С.Р.Аблеев,
доктор философских наук

СИНЕРГИЙНАЯ ЭТИКА И ЕВРО-АМЕРИКАНСКИЕ ЭТИЧЕСКИЕ КОНЦЕПЦИИ XVIII – XX ВЕКОВ:
КОМПАРАТИВИСТСКИЙ АНАЛИЗ ФИЛОСОФСКИХ КОРРЕЛЯЦИЙ

 

Резюме

В работе проводится компаративистский анализ этической концепции евразийского антропокосмизма (синергийной этики) и наиболее влиятельных моральных теорий европейской и американской философии Нового и Новейшего времени. Автор приходит к выводу о созвучии идей синергийной этики определённым фундаментальным положениям моральной философии И.Канта, этике справедливости Дж.Роулза и этике ответственности Х.Йонаса.

 

Одним из трендов философии ХХ века явилось давно ожидаемое возрождение этической мысли, которое породило целый спектр новых моральных концепций, как неорелигиозной, так и научной ориентации. Этическая концепция евразийского антропокосмизма (теософия – Живая Этика)[1], которую мы обозначаем как синергийную этику, среди этого спектра с самого начала заняла достаточно обособленное место. Причиной тому явились, во-первых, попытка мировоззренческого синтеза религиозной этики, философской метафизики и научного рационализма. Во-вторых, кросскультурная специфика антропокосмизма, который формировался на пересечении философских традиций восточной и западной мысли. В этой небольшой работе мы попытаемся тезисно рассмотреть некоторые важные аспекты синергийной этики антропокосмизма в контексте наиболее влиятельных этических концепций западных мыслителей. Такой анализ позволит не только прояснить некоторые специфические детали синергийной этики, но и определить степень её корреляции с магистральными направлениями европейской и американской моральной философии.

Из этических систем европейских мыслителей Нового времени наибольший консонанс с синергийной этикой, по всей видимости, имеет система Иммануила Канта. Разумеется, это утверждение следует принимать с известной долей относительности и не абсолютизировать его до тотального тождества этических положений рассматриваемых учений.
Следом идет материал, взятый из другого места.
(** X19. Fetch-or-create is idempotent.  On a store whose ids are fresh
    and that has no account for the Steam identity, the first
    [getUser_steam] creates a profile; a second one with the same
    identity returns that very profile and creates nothing. *)
Theorem getUser_steam_create_then_fetch
    (data : WebsocketMessage) (w : World) name sid :
  content data = CString name -> steamId data = Some sid ->
  name <> "" -> sid <> "" ->
  fresh_ids (db w) ->
  Db.account_findUnique Db.STEAM sid (db w) = None ->
  prisma_fault env (AccountFindUnique Db.STEAM sid) (db w) = None ->
  prisma_fault env (UserCreate name sid) (db w) = None ->
  let w1 := snd (getUser_steam env data w) in
  prisma_fault env (AccountFindUnique Db.STEAM sid) (db w1) = None ->
  exists u,
    fst (getUser_steam env data w) =
      Ret (RObj {[ "success" := VBool true; "content" := VUserJson u ]})
    /\ getUser_steam env data w1 =
      (Ret (RObj {[ "success" := VBool true; "content" := VUserJson u ]}),
       w1)
    /\ length (Db.users (db w1)) = S (length (Db.users (db w))).
Proof.
  intros Hc Hs Hname Hsid Hfresh Hnone Hq Hcr w1.
  pose proof Hname as Hname'. pose proof Hsid as Hsid'.
  apply truthy_str_true in Hname', Hsid'.
  set (u := fst (Db.user_create (schema_defaults env) name sid 0 1 (db w))).
  set (d1 := snd (Db.user_create (schema_defaults env) name sid 0 1 (db w))).
  assert (E : getUser_steam env data w =
              (Ret (RObj {[ "success" := VBool true;
                            "content" := VUserJson u ]}), with_db w d1)).
  { unfold getUser_steam, try_catch.
    rewrite Hc, Hs. cbn [content_str]. cbv beta iota.
    rewrite Hname', Hsid'. cbn [andb]. cbv beta iota.
    unfold bind. cbv beta. rewrite prisma_query by exact Hq.
    rewrite Hnone. unfold prisma. rewrite Hcr. reflexivity. }
  assert (Ew1 : w1 = with_db w d1) by (unfold w1; now rewrite E).
  intros Hq1. exists u. split; [now rewrite E|].
  assert (Hfound : Db.account_findUnique Db.STEAM sid d1 =
                   Some (Db.mkAccount Db.STEAM sid name (Db.next_id (db w)),
                         Some u)).
  { unfold Db.account_findUnique in *. unfold d1. simpl.
    destruct (List.find (Db.is_identity Db.STEAM sid) (Db.accounts (db w)))
      eqn:Ef; [discriminate Hnone|].
    rewrite find_app_None by exact Ef. simpl.
    unfold Db.is_identity. simpl. rewrite String.eqb_refl. simpl.
    unfold Db.user_by_id. simpl.
    erewrite user_by_id_fresh; [reflexivity | exact Hfresh | reflexivity]. }
  split.
  - apply (getUser_steam_found data w1 name sid
             (Db.mkAccount Db.STEAM sid name (Db.next_id (db w))) u);
      auto.
    rewrite Ew1. exact Hfound.
  - rewrite Ew1. unfold d1. simpl. rewrite length_app. simpl. lia.
Qed.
Краеугольный этический концепт Канта есть «долг». Не случайно его этику порой называют «этикой долга». Долг, как ничто иное, полагает Кант, показывает духовную природу человека. Сама жизнь есть постоянное осуществление долга. Ведь человек живёт, подчиняясь чувству долга, а не потому, что находит в жизни какое-то удовольствие[2]. Здесь он, очевидно, абсолютизирует значение долга в реальной жизни конкретного представителя общества. Жизнь в соответствии с долгом предполагает развитое моральное сознание, которое имеет далеко не каждый человек. Но в контексте нашего исследования это неважно. Идея морального долга в синергийной этике, как и у Канта, имеет фундаментальное значение. Однако её истоки в антропокосмизме имеют восточное происхождение. Здесь синергийная этика наследует философскую идеологию буддийской дхармы, понимаемой как моральный закон и духовный долг помощи страдающему человечеству.

Главная наша цель, писал Кут Хуми европейскому корреспонденту, не столько удовлетворять индивидуальные устремления, «сколько служить человечеству вообще»[3]. Идея служения как морального долга проходит красной нитью через литературные источники нового этико-философского гнозиса и сближает его с этической доктриной Махаяны. Духовный долг совершенного сознания (Бодхисаттвы) – вести человечество к просветлению и жертвовать своим полным освобождением (нирваной). В синергийной этике акценты меняются, и личная духовная эволюция напрямую увязывается с дхармой морального долга[4].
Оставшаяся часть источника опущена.